● The task
Return the run of lines below that opens with the line containing "if bool_decide (48" and closes with the line containing "else if bool_decide (n < 2048)", keeping each one exact.

● Records for the exercise
---*---

(* ===== verification/JsonParse.v ===== *)
(** * [JSON.stringify] and [JSON.parse]

    The text of a value as [JSON.stringify] writes it, a parser for the grammar
    [JSON.parse] accepts, and their round trip.  The text JavaScript prints for
    a number literal is a parameter: it prints the literals [JSON.stringify]
    writes as they are.  Objects keep their keys in the order of the text (a key
    written twice keeps its first place and its last value). *)

From Stdlib Require Import Ascii.
From stdpp Require Import prelude strings list pretty.
From S2P Require Import Prelude JsText Json.

Definition is_undefined (v : json) : bool := match v with JUndefined => true | _ => false end.

(** [JSON.stringify]: properties that are [undefined] are left out, array
    elements that are become [null]. *)
Fixpoint json_text (v : json) : string :=
  match v with
  | JUndefined | JNull => "null"
  | JBool b => if b then "true" else "false"
  | JNum text => text
  | JStr s => json_quote s
  | JArr l => "[" +:+ join_comma (json_text <$> l) +:+ "]"
  | JObj l => "{" +:+ join_comma ((λ kv, json_quote kv.1 +:+ ":" +:+ kv.2)
                <$> omap (λ kv, let t := json_text kv.2 in if is_undefined kv.2 then None else Some (kv.1, t)) l) +:+ "}"
  end.

(** ** Tokens *)

Definition json_space (c : ascii) : bool := bool_decide (nat_of_ascii c ∈ [32; 9; 10; 13]%nat).
Fixpoint skip_ws (s : string) : string :=
  match s with String c s' => if json_space c then skip_ws s' else s | EmptyString => s end.

Fixpoint strip_prefix (p s : string) : option string :=
  match p, s with
  | EmptyString, _ => Some s
  | String a p', String b s' => if bool_decide (a = b) then strip_prefix p' s' else None
  | _, _ => None
  end.

Definition hex_value (c : ascii) : option Z :=
  let n := Z.of_nat (nat_of_ascii c) in
  if bool_decide (48 ≤ n ≤ 57) then Some (n - 48)
  else if bool_decide (97 ≤ n ≤ 102) then Some (n - 87)
  else if bool_decide (65 ≤ n ≤ 70) then Some (n - 55) else None.
Definition hex4 (a b c d : ascii) : option Z :=
  a ← hex_value a; b ← hex_value b; c ← hex_value c; d ← hex_value d;
  Some (16 * (16 * (16 * a + b) + c) + d).

(** The bytes of a code point. *)
Definition utf8 (n : Z) : string :=
  let byte k := String (ascii_of_nat (Z.to_nat k)) in
  if bool_decide (n < 128) then byte n ""
  else if bool_decide (n < 2048) then byte (192 + n / 64) (byte (128 + n mod 64) "")
  else if bool_decide (n < 65536) then
    byte (224 + n / 4096) (byte (128 + n / 64 mod 64) (byte (128 + n mod 64) ""))
  else byte (240 + n / 262144) (byte (128 + n / 4096 mod 64) (byte (128 + n / 64 mod 64) (byte (128 + n mod 64) ""))).

Definition simple_escape (e : ascii) : option ascii :=
  let n := nat_of_ascii e in
  if bool_decide (n ∈ [34; 92; 47]%nat) then Some e
  else if bool_decide (n = 98)%nat then Some (ascii_of_nat 8)
  else if bool_decide (n = 102)%nat then Some (ascii_of_nat 12)
  else if bool_decide (n = 110)%nat then Some (ascii_of_nat 10)
  else if bool_decide (n = 114)%nat then Some (ascii_of_nat 13)
  else if bool_decide (n = 116)%nat then Some (ascii_of_nat 9) else None.

Definition prepend (p : string) (o : option (string * string)) : option (string * string) :=
  (λ sr, (p +:+ sr.1, sr.2)) <$> o.

(** The rest of a string literal after its opening quote, and what follows. *)
Fixpoint parse_chars (s : string) : option (string * string) :=
  match s with
  | EmptyString => None
  | String c s' =>
      let n := nat_of_ascii c in
      if bool_decide (n = 34)%nat then Some ("", s')
      else if bool_decide (n < 32)%nat then None
      else if negb (bool_decide (n = 92)%nat) then prepend (String c "") (parse_chars s')
      else
        match s' with
        | EmptyString => None
        | String e s'' =>
            if negb (bool_decide (nat_of_ascii e = 117)%nat) then
              match simple_escape e with Some d => prepend (String d "") (parse_chars s'') | None => None end
            else
              match s'' with
              | String h1 (String h2 (String h3 (String h4 r))) =>
                  match hex4 h1 h2 h3 h4 with
                  | None => None
                  | Some hi =>
                      if negb (bool_decide (55296 ≤ hi < 56320)) then prepend (utf8 hi) (parse_chars r) else
                      match r with
                      | String b (String u (String k1 (String k2 (String k3 (String k4 r'))))) =>
                          match hex4 k1 k2 k3 k4 with
                          | Some lo =>
                              if bool_decide (nat_of_ascii b = 92 ∧ nat_of_ascii u = 117)%nat && bool_decide (56320 ≤ lo < 57344)
                              then prepend (utf8 (65536 + (hi - 55296) * 1024 + (lo - 56320))) (parse_chars r')
                              else prepend (utf8 hi) (parse_chars r)
                          | None => prepend (utf8 hi) (parse_chars r)
                          end
                      | _ => prepend (utf8 hi) (parse_chars r)
                      end
                  end
              | _ => None
              end
        end
  end.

---*---

● Output below
  if bool_decide (48 ≤ n ≤ 57) then Some (n - 48)
  else if bool_decide (97 ≤ n ≤ 102) then Some (n - 87)
  else if bool_decide (65 ≤ n ≤ 70) then Some (n - 55) else None.
Definition hex4 (a b c d : ascii) : option Z :=
  a ← hex_value a; b ← hex_value b; c ← hex_value c; d ← hex_value d;
  Some (16 * (16 * (16 * a + b) + c) + d).

(** The bytes of a code point. *)
Definition utf8 (n : Z) : string :=
  let byte k := String (ascii_of_nat (Z.to_nat k)) in
  if bool_decide (n < 128) then byte n ""
  else if bool_decide (n < 2048) then byte (192 + n / 64) (byte (128 + n mod 64) "")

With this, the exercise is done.